Exercise prompt -> Find the line containing "Parsed data ->" in the records below. Copy exactly that line and each one after it, ending at the line containing "Z.pos (Pos.of_uint_acc d", and nothing more.

Given data ->
◇ ◇ ◇ ◇
(** Every way through [loadConversation] with a truthy id: the
    conversation is shown, or the chat area is reset after one console
    line. *)
Lemma loadConversation_cases srv v p :
  truthy v = true ->
  (exists data,
     get_conversation srv (requests p ++ [load_request v]) = Parsed data /\
     truthy (conversation_error data) = false /\
     forallb known_sender (messages data) = true) \/
  (exists e,
     loadConversation srv v p =
     (Return tt,
      exec resetChatArea
        (add_console "Failed to load conversation:" e
           (add_request (load_request v) p)))).
Proof.
  intros Hv.
  destruct (failure conversation_error
              (get_conversation srv (requests p ++ [load_request v])))
    as [e|] eqn:Hfail.
  - right. exists e. now apply loadConversation_failed.
  - destruct (get_conversation srv _) as [why|why|data] eqn:Hreply;
      try discriminate.
    cbn in Hfail.
    destruct (truthy (conversation_error data)) eqn:Herr; [discriminate|].
    destruct (forallb known_sender (messages data)) eqn:Hms.
    + left. exists data. repeat split; assumption.
    + right. exists TokenSyntaxError.
      exact (loadConversation_unknown srv v p data Hv Hreply Herr Hms).
Qed.

(** X5. [loadConversation] issues no request for a falsy id and exactly
    one, [GET /conversations/{id}], for a truthy id, whatever the answer
    and whatever it then renders. *)
Theorem loadConversation_one_request srv v p :
  requests (exec (loadConversation srv v) p) =
  (requests p ++ if truthy v then [load_request v] else [])%list.
Proof.
  destruct (truthy v) eqn:Hv.
  - destruct (loadConversation_cases srv v p Hv)
      as [(data & Hreply & Herr & Hms)|(e & Hrun)]; unfold exec.
    + rewrite (loadConversation_loaded srv v p data Hv Hreply Herr Hms).
      now destruct p.
    + rewrite Hrun. destruct p as [? ? [] ? ? ? ? ? ? ? ? ? ? ? ? ? ?];
        reflexivity.
  - unfold exec. rewrite loadConversation_falsy by exact Hv.
    rewrite app_nil_r.
    destruct p as [? ? [] ? ? ? ? ? ? ? ? ? ? ? ? ? ?]; reflexivity.
Qed.

(** ** The sidebar, failing and clicked *)

(** X6. A sidebar refresh never writes the session id, the chat box, the
    suggestions, the typing indicator, the location or the share and export
    buttons.  Without the sidebar element it does nothing at all; when its
    fetch is rejected or the body does not parse, the entries rendered
    before and the title stay, and one console line is added. *)
Theorem loadConversationHistory_keeps_conversation srv p :
  let p' := exec (loadConversationHistory srv) p in
  beside_sidebar p' = beside_sidebar p /\
  beside_chat p' = beside_chat p /\
  (conversationHistory p = None -> p' = p) /\
  (forall old why,
     conversationHistory p = Some old ->
     get_conversations srv (requests p ++ [list_request]) = Rejected why \/
     get_conversations srv (requests p ++ [list_request]) = Malformed why ->
     conversationHistory p' = Some old /\
     chatTitle p' = chatTitle p /\
     console p' = (console p ++ [("Failed to load history:", JsError why)])%list).
Proof.
  cbv zeta. split; [apply loadConversationHistory_beside_sidebar|].
  split; [apply loadConversationHistory_beside_chat|].
  unfold exec. rewrite loadConversationHistory_run. cbn [snd].
  destruct p as [cur box sc ti t sb eb side sl sm mi al path back als con reqs].
  cbn [conversationHistory requests]. split.
  - now intros ->.
  - intros old why -> [-> | ->]; repeat split; reflexivity.
Qed.

Lemma loadConversationHistory_keeps_conversation_witness :
  conversationHistory
    (exec (loadConversationHistory (send_down (Num 5)))
       (set_conversationHistory None on_conversation_5)) = None /\
  links (exec (loadConversationHistory
                 (fixed_server (Rejected "") (Rejected "") (Rejected "")
                    (Malformed "Unexpected token <") (Rejected "")))
           on_conversation_5) = links on_conversation_5.
Proof.
  split.
  - destruct (loadConversationHistory_keeps_conversation (send_down (Num 5))
                (set_conversationHistory None on_conversation_5))
      as (_ & _ & H & _).
    cbv zeta in H. now rewrite (H eq_refl).
  - destruct (loadConversationHistory_keeps_conversation
                (fixed_server (Rejected "") (Rejected "") (Rejected "")
                   (Malformed "Unexpected token <") (Rejected ""))
                on_conversation_5) as (_ & _ & _ & H).
    destruct (H (links on_conversation_5) "Unexpected token <" eq_refl
                (or_intror eq_refl)) as (Hside & _).
    unfold links at 1. now rewrite Hside.
Defined.

Lemma one_link_per_id l a :
  NoDup (map data_id l) -> In a l ->
  List.length (filter (fun b => loose_eq (Str (data_id b)) (Str (data_id a))) l)
  = 1.
Proof.
  cbn [loose_eq].
  induction l as [|b l IH]; intros Hnd Hin; [contradiction|].
  cbn [map] in Hnd. apply NoDup_cons_iff in Hnd as [Hb Hnd].
  cbn [filter]. destruct Hin as [->|Hin].
  - rewrite String.eqb_refl. cbn [List.length]. f_equal.
    clear IH Hnd. induction l as [|c l IH]; [reflexivity|].
    cbn [filter map] in *.
    destruct (String.eqb_spec (data_id c) (data_id a)) as [E|_].
    + exfalso. apply Hb. left. exact E.
    + apply IH. intros H. apply Hb. now right.
  - destruct (String.eqb_spec (data_id b) (data_id a)) as [E|_].
    + exfalso. apply Hb. rewrite E. now apply in_map.
    + now apply IH.
Qed.

(** X7. A click on the sidebar link at position [i].  If its [data-id]
    is the empty string the click starts a new chat, without a request.
    Otherwise, when the load succeeds and no two links carry the same
    [data-id], the click leaves exactly one link active, the clicked one,
    with the session id and the location set from its [data-id]. *)
Theorem history_click srv p i a :
  nth_error (links p) i = Some a ->
  let p' := exec (on_history_click srv (Some i)) p in
  (data_id a = "" ->
   p' = exec (loadConversation srv Null) p /\ requests p' = requests p) /\
  (data_id a <> "" ->
   NoDup (map data_id (links p)) ->
   forall data,
     get_conversation srv (requests p ++ [load_request (Str (data_id a))]) =
       Parsed data ->
     truthy (conversation_error data) = false ->
     forallb known_sender (messages data) = true ->
     active_links p' = 1 /\
     nth_error (links p') i = Some (set_active true a) /\
     currentConversationId p' = Str (data_id a) /\
     pathname p' = "/conversation/" ++ data_id a).
Proof.
  intros Hi. cbv zeta. unfold exec at 1 3 4 5 6 7, on_history_click, bind, read, spawn.
  rewrite Hi. cbn [snd]. split.
  - intros E. rewrite E. unfold exec.
    rewrite !loadConversation_falsy by reflexivity.
    split; [reflexivity|].
    destruct p as [? ? [] ? ? ? ? ? ? ? ? ? ? ? ? ? ?]; reflexivity.
  - intros Hne Hnd data Hreply Herr Hms.
    assert (Hv : truthy (Str (data_id a)) = true).
    { cbn. destruct (String.eqb_spec (data_id a) ""); [contradiction|reflexivity]. }
    unfold exec, active_links, links.
    rewrite (loadConversation_loaded srv _ p data Hv Hreply Herr Hms).
    unfold links in Hi, Hnd.
    destruct p as [cur box sc ti t sb eb [l|] sl sm mi al path back als con reqs];
      cbn -[append loose_eq] in *; [|now destruct i].
    split; [|split; [|split; reflexivity]].
    + rewrite active_after_toggle. apply one_link_per_id; [exact Hnd|].
      now apply nth_error_In with i.
    + rewrite nth_error_map, Hi. cbn [option_map loose_eq].
      now rewrite String.eqb_refl.
Qed.

Lemma history_click_witness :
  active_links (exec (on_history_click healthy (Some 0)) on_conversation_5) = 1
  /\ currentConversationId
       (exec (on_history_click healthy (Some 0)) on_conversation_5) = Str "5".
Proof.
  destruct (history_click healthy on_conversation_5 0
              (mkLink "/conversation/5" "Trip" "5" true) eq_refl) as (_ & H).
  assert (Hnd : NoDup (map data_id (links on_conversation_5))).
  { repeat constructor; cbn; intuition discriminate. }
  destruct (H ltac:(discriminate) Hnd hello_thread eq_refl eq_refl eq_refl)
    as (Ha & _ & Hid & _).
  split; [exact Ha | exact Hid].
Defined.

(** ** Numbers as ids: through [data-id] and back *)

Lemma of_uint_acc_value d : forall acc,
  Z.pos (Pos.of_uint_acc d acc) =
  (Z.pos acc * 10 ^ Z.of_nat (Decimal.nb_digits d) + Z.of_N (Pos.of_uint d))%Z.
Proof.
  induction d as [|d IH|d IH|d IH|d IH|d IH|d IH|d IH|d IH|d IH|d IH];
    intros acc; cbn [Pos.of_uint_acc Pos.of_uint Decimal.nb_digits];
    try (cbn; lia);
    rewrite ?Nat2Z.inj_succ, ?Z.pow_succ_r by lia;
    rewrite ?N2Z.inj_pos, !IH, ?Pos2Z.inj_add, ?Pos2Z.inj_mul; ring.
Qed.

Lemma digits_of_uint d : forall acc,
  digits 10 acc (NilEmpty.string_of_uint d) =
  Some (acc * 10 ^ Z.of_nat (Decimal.nb_digits d) + Z.of_N (Pos.of_uint d))%Z.
Proof.
  induction d as [|d IH|d IH|d IH|d IH|d IH|d IH|d IH|d IH|d IH|d IH];
    intros acc;
    cbn [NilEmpty.string_of_uint digits Pos.of_uint Decimal.nb_digits];
    try (cbn; f_equal; lia);
    change (digit_val 10 _) with (Some 0%Z) || change (digit_val 10 _) with (Some 1%Z)
    || change (digit_val 10 _) with (Some 2%Z) || change (digit_val 10 _) with (Some 3%Z)
    || change (digit_val 10 _) with (Some 4%Z) || change (digit_val 10 _) with (Some 5%Z)
    || change (digit_val 10 _) with (Some 6%Z) || change (digit_val 10 _) with (Some 7%Z)
    || change (digit_val 10 _) with (Some 8%Z) || change (digit_val 10 _) with (Some 9%Z);
    cbv iota; rewrite IH, ?Nat2Z.inj_succ, ?Z.pow_succ_r by lia;
    rewrite ?N2Z.inj_pos, ?of_uint_acc_value; f_equal; ring.
Qed.

Lemma all_digits_of_uint d : all_digits (NilEmpty.string_of_uint d) = true.
Proof. induction d; cbn [NilEmpty.string_of_uint all_digits]; auto. Qed.

Lemma digit_is_no_space c : is_digit c = true -> is_space c = false.
Proof. unfold is_digit, is_space. cbv zeta. lia. Qed.

Lemma trim_digits s : all_digits s = true -> trim s = s.
Proof.
  intros H. unfold trim.
  assert (E : trim_start s = s).
  { destruct s as [|c s]; [reflexivity|]. cbn in *.
    apply andb_true_iff in H as [Hc _]. now rewrite (digit_is_no_space c Hc). }
  rewrite E. induction s as [|c s IH]; [reflexivity|].
  cbn in *. apply andb_true_iff in H as [Hc Hs].
  assert (E' : trim_start s = s).
  { destruct s as [|c' s']; [reflexivity|]. cbn in *.
    apply andb_true_iff in Hs as [Hc' _]. now rewrite (digit_is_no_space c' Hc'). }
  rewrite (IH Hs E'). destruct s; [|reflexivity].
  now rewrite (digit_is_no_space c Hc).
Qed.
◇ ◇ ◇ ◇
Solved exercise ->
       Parsed data ->
     truthy (conversation_error data) = false ->
     forallb known_sender (messages data) = true ->
     active_links p' = 1 /\
     nth_error (links p') i = Some (set_active true a) /\
     currentConversationId p' = Str (data_id a) /\
     pathname p' = "/conversation/" ++ data_id a).
Proof.
  intros Hi. cbv zeta. unfold exec at 1 3 4 5 6 7, on_history_click, bind, read, spawn.
  rewrite Hi. cbn [snd]. split.
  - intros E. rewrite E. unfold exec.
    rewrite !loadConversation_falsy by reflexivity.
    split; [reflexivity|].
    destruct p as [? ? [] ? ? ? ? ? ? ? ? ? ? ? ? ? ?]; reflexivity.
  - intros Hne Hnd data Hreply Herr Hms.
    assert (Hv : truthy (Str (data_id a)) = true).
    { cbn. destruct (String.eqb_spec (data_id a) ""); [contradiction|reflexivity]. }
    unfold exec, active_links, links.
    rewrite (loadConversation_loaded srv _ p data Hv Hreply Herr Hms).
    unfold links in Hi, Hnd.
    destruct p as [cur box sc ti t sb eb [l|] sl sm mi al path back als con reqs];
      cbn -[append loose_eq] in *; [|now destruct i].
    split; [|split; [|split; reflexivity]].
    + rewrite active_after_toggle. apply one_link_per_id; [exact Hnd|].
      now apply nth_error_In with i.
    + rewrite nth_error_map, Hi. cbn [option_map loose_eq].
      now rewrite String.eqb_refl.
Qed.

Lemma history_click_witness :
  active_links (exec (on_history_click healthy (Some 0)) on_conversation_5) = 1
  /\ currentConversationId
       (exec (on_history_click healthy (Some 0)) on_conversation_5) = Str "5".
Proof.
  destruct (history_click healthy on_conversation_5 0
              (mkLink "/conversation/5" "Trip" "5" true) eq_refl) as (_ & H).
  assert (Hnd : NoDup (map data_id (links on_conversation_5))).
  { repeat constructor; cbn; intuition discriminate. }
  destruct (H ltac:(discriminate) Hnd hello_thread eq_refl eq_refl eq_refl)
    as (Ha & _ & Hid & _).
  split; [exact Ha | exact Hid].
Defined.

(** ** Numbers as ids: through [data-id] and back *)

Lemma of_uint_acc_value d : forall acc,
  Z.pos (Pos.of_uint_acc d acc) =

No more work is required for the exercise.